%%

Definition transform_project (project tasks : json)
           (labels_lookup : gmap pykey json) : M doc :=
  id <~ getitem project "id" ;;
  mongo_id <- generate_project_id id ;;
  org_data <~ py_get project "organizations" (JDict []) ;;
  task_rows <~ py_iter tasks ;;
  transformed_tasks <- collectM (project_task project labels_lookup) task_rows ;;
  completed_tasks <~ count_status "completed" transformed_tasks ;;
  in_progress_tasks <~ count_status "in_progress" transformed_tasks ;;
  todo_tasks <~ count_status "todo" transformed_tasks ;;
  total_comments <~ sum_comment_counts transformed_tasks ;;
  let stats :=
    [("total_tasks", DInt (Z.of_nat (length transformed_tasks)));
     ("completed_tasks", DInt completed_tasks);
     ("in_progress_tasks", DInt in_progress_tasks);
     ("todo_tasks", DInt todo_tasks);
     ("total_comments", DInt total_comments)] in
  pg_id <~ getitem project "id" ;;
  oid <~ getitem project "org_id" ;;
  org_id <- generate_org_id oid ;;
  org_name <~ py_get org_data "name" (JStr "") ;;
  name <~ getitem project "name" ;;
  description <~ py_get project "description" JNull ;;
  status <~ getitem project "status" ;;
  created <~ getitem project "created_at" ;;
  created_at <~ convert_timestamp created ;;
  let doc :=
    [("_id", DOid mongo_id);
     ("pg_id", of_json pg_id);
     ("org_id", DOid org_id);
     ("org_name", of_json org_name);
     ("name", of_json name);
     ("description", of_json description);
     ("status", of_json status);
     ("created_at", created_at);
     ("tasks", DList transformed_tasks);
     ("stats", DDict stats)] in
  match dict_get "description" doc with
  | Some DNone => ret (DDict (dict_del "description" doc))
  | _ => ret (DDict doc)
  end.

Definition transform_projects (projects tasks : json)
           (labels_lookup : gmap pykey json) : M (list doc) :=
  rows <~ py_iter projects ;;
  mapM (fun project => transform_project project tasks labels_lookup) rows.

(** *** The whole data set

    [transform_all_steps] is the body of [transform_all_data] from the
    labels lookup to [return mongo_data]; [transform_all_data] creates the
    mapper and runs it, [oid0] being the state of the [ObjectId] supply
    when the run starts.  The [except] clause logs and re-raises. *)
Definition transform_all_steps (source_data : json) : M doc :=
  labels <~ getitem source_data "labels" ;;
  label_rows <~ py_iter labels ;;
  labels_lookup <~ build_labels_lookup label_rows ∅ ;;
  src_orgs <~ getitem source_data "organizations" ;;
  organizations <- transform_organizations src_orgs ;;
  src_users <~ getitem source_data "users" ;;
  users <- transform_users src_users ;;
  src_labels <~ getitem source_data "labels" ;;
  labels_docs <- transform_labels src_labels ;;
  src_projects <~ getitem source_data "projects" ;;
  src_tasks <~ getitem source_data "tasks" ;;
  projects <- transform_projects src_projects src_tasks labels_lookup ;;
  ret (DDict [("organizations", DList organizations);
              ("users", DList users);
              ("labels", DList labels_docs);
              ("projects", DList projects)]).

Definition transform_all_data (source_data : json) (oid0 : ObjectId) : result doc :=
  match transform_all_steps source_data (mkState IDMapper_new oid0) with
  | Ok (mongo_data, _) => Ok mongo_data
  | Raise e => Raise e
  end.

End Transform.

(** ** A reference parser

    The fragment [YYYY-MM-DD], [YYYY-MM-DD?HH:MM:SS] and
    [YYYY-MM-DD?HH:MM:SS+HH:MM] (or [-HH:MM]) of [datetime.fromisoformat],
    [?] being any one character; used to run the transformers on concrete
    rows. *)

Definition digit (c : ascii) : option Z :=
  let n := Z.of_nat (nat_of_ascii c) in
  if (48 <=? n) && (n <=? 57) then Some (n - 48) else None.

Definition num2 (a b : ascii) : option Z :=
  match digit a, digit b with
  | Some x, Some y => Some (10 * x + y)
  | _, _ => None
  end.

Definition num4 (a b c d : ascii) : option Z :=
  match num2 a b, num2 c d with
  | Some x, Some y => Some (100 * x + y)
  | _, _ => None
  end.

Definition is_leap (y : Z) : bool :=
  ((y mod 4 =? 0) && negb (y mod 100 =? 0)) || (y mod 400 =? 0).

Definition days_in_month (y m : Z) : Z :=
  if m =? 2 then (if is_leap y then 29 else 28)
  else if (m =? 4) || (m =? 6) || (m =? 9) || (m =? 11) then 30
  else 31.

Definition days_before_year (y : Z) : Z :=
  (y - 1) * 365 + (y - 1) / 4 - (y - 1) / 100 + (y - 1) / 400.

Definition days_before_month (y m : Z) : Z :=
  fold_left Z.add (map (days_in_month y) (map Z.of_nat (seq 1 (Z.to_nat (m - 1))))) 0.

Definition usec_per_second : Z := 1000000.

Definition civil (y m d : Z) : option Z :=
  if (1 <=? y) && (1 <=? m) && (m <=? 12) && (1 <=? d) && (d <=? days_in_month y m)
  then Some ((days_before_year y + days_before_month y m + (d - 1)) * 86400 * usec_per_second)
  else None.

Definition clock (h mi s : Z) : option Z :=
  if (h <? 24) && (mi <? 60) && (s <? 60)
  then Some ((h * 3600 + mi * 60 + s) * usec_per_second)
  else None.

Definition parse_date (y1 y2 y3 y4 m1 m2 d1 d2 : ascii) : option Z :=
  match num4 y1 y2 y3 y4, num2 m1 m2, num2 d1 d2 with
  | Some y, Some m, Some d => civil y m d
  | _, _, _ => None
  end.

Definition parse_clock (h1 h2 m1 m2 s1 s2 : ascii) : option Z :=
  match num2 h1 h2, num2 m1 m2, num2 s1 s2 with
  | Some h, Some mi, Some s => clock h mi s
  | _, _, _ => None
  end.

Definition parse_offset (sign : ascii) (h1 h2 m1 m2 : ascii) : option Z :=
  match num2 h1 h2, num2 m1 m2 with
  | Some h, Some mi =>
      if (h <? 24) && (mi <? 60) then
        if Ascii.eqb sign "+" then Some ((h * 3600 + mi * 60) * usec_per_second)
        else if Ascii.eqb sign "-" then Some (- ((h * 3600 + mi * 60) * usec_per_second))
        else None
      else None
  | _, _ => None
  end.

Definition fromisoformat_ref (s : string) : option datetime :=
  match list_ascii_of_string s with
  | [y1; y2; y3; y4; dash1; m1; m2; dash2; d1; d2] =>
      if Ascii.eqb dash1 "-" && Ascii.eqb dash2 "-" then
        match parse_date y1 y2 y3 y4 m1 m2 d1 d2 with
        | Some day => Some (mkDatetime day None)
        | None => None
        end
      else None
  | y1 :: y2 :: y3 :: y4 :: dash1 :: m1 :: m2 :: dash2 :: d1 :: d2 :: _
      :: h1 :: h2 :: c1 :: mi1 :: mi2 :: c2 :: s1 :: s2 :: zone =>
      if Ascii.eqb dash1 "-" && Ascii.eqb dash2 "-" && Ascii.eqb c1 ":" && Ascii.eqb c2 ":" then
        match parse_date y1 y2 y3 y4 m1 m2 d1 d2, parse_clock h1 h2 mi1 mi2 s1 s2 with
        | Some day, Some t =>
            match zone with
            | [] => Some (mkDatetime (day + t) None)
            | [sign; o1; o2; c3; o3; o4] =>
                if Ascii.eqb c3 ":" then
                  match parse_offset sign o1 o2 o3 o4 with
                  | Some off => Some (mkDatetime (day + t) (Some off))
                  | None => None
                  end
                else None
            | _ => None
            end
        | _, _ => None
        end
      else None
  | _ => None
  end.

(** ** A small data set *)

Module Sample.

Definition acme : json :=
  JDict [("id", JInt 1); ("name", JStr "Acme");
         ("created_at", JStr "2024-01-01T00:00:00Z");
         ("org_members", JList [JDict [("user_id", JInt 1)]])].

Definition ann : json :=
  JDict [("id", JInt 1); ("name", JStr "Ann"); ("email", JStr "ann@x.com");
         ("created_at", JStr "2024-01-02T08:30:00+00:00");
         ("org_members",
          JList [JDict [("org_id", JInt 1); ("role", JStr "admin");
                        ("joined_at", JStr "2024-01-01T00:00:00Z");
                        ("organizations", JDict [("id", JInt 1); ("name", JStr "Acme")])]])].

Definition bug : json :=
  JDict [("id", JInt 7); ("org_id", JInt 1); ("name", JStr "bug");
         ("color", JStr "#ff0000"); ("created_at", JStr "2024-01-03T00:00:00Z")].

Definition website : json :=
  JDict [("id", JInt 1); ("org_id", JInt 1); ("name", JStr "Website");
         ("description", JNull); ("status", JStr "active");
         ("created_at", JStr "2024-01-04T00:00:00Z");
         ("organizations", JDict [("id", JInt 1); ("name", JStr "Acme")])].

Definition mobile : json :=
  JDict [("id", JInt 2); ("org_id", JInt 1); ("name", JStr "Mobile");
         ("description", JStr "the app"); ("status", JStr "planning");
         ("created_at", JStr "2024-01-05T00:00:00Z");
         ("organizations", JDict [("id", JInt 1)])].

Definition ann_ref : json :=
  JDict [("id", JInt 1); ("name", JStr "Ann"); ("email", JStr "ann@x.com")].

Definition comment (id : Z) (created_at : json) : json :=
  JDict [("id", JInt id); ("content", JStr "ok"); ("created_at", created_at);
         ("users", ann_ref)].

Definition task (id project_id : Z) (due_date : json) (labels comments : list json) : json :=
  JDict [("id", JInt id); ("project_id", JInt project_id); ("title", JStr "Design");
         ("description", JNull); ("status", JStr "completed"); ("priority", JStr "high");
         ("due_date", due_date);
         ("created_at", JStr "2024-01-06T00:00:00Z");
         ("updated_at", JStr "2024-01-07T00:00:00Z");
         ("task_assignees",
          JList [JDict [("assigned_at", JStr "2024-01-06T09:00:00Z"); ("users", ann_ref)]]);
         ("task_labels", JList labels);
         ("comments", JList comments)].

Definition bug_row : json :=
  JDict [("labels", JDict [("id", JInt 7); ("name", JStr "bug"); ("color", JStr "#ff0000")])].

Definition design : json :=
  task 10 1 JNull [bug_row]
       [comment 101 (JStr "2024-02-02T00:00:00Z"); comment 102 (JStr "2024-02-01T00:00:00Z")].

Definition build : json :=
  task 11 2 (JStr "2024-03-01T00:00:00Z") [] [].

Definition deploy : json :=
  task 12 1 (JStr "2024-03-02T00:00:00Z") [] [].

Definition source_data : json :=
  JDict [("organizations", JList [acme]);
         ("users", JList [ann]);
         ("labels", JList [bug]);
         ("projects", JList [website; mobile]);
         ("tasks", JList [design; build; deploy])].

Definition start : state := mkState IDMapper_new 0%N.


(** An undated comment next to one with an aware timestamp. *)
Definition mixed : json :=
  task 21 1 JNull []
       [comment 211 JNull; comment 212 (JStr "2024-01-15T10:00:00+00:00")].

%%

AIM OF THE TASK
Out of the preceding entries, pull each line that contains the word "being".

OUTPUT FOR THIS TASK
    mapper and runs it, [oid0] being the state of the [ObjectId] supply
    [?] being any one character; used to run the transformers on concrete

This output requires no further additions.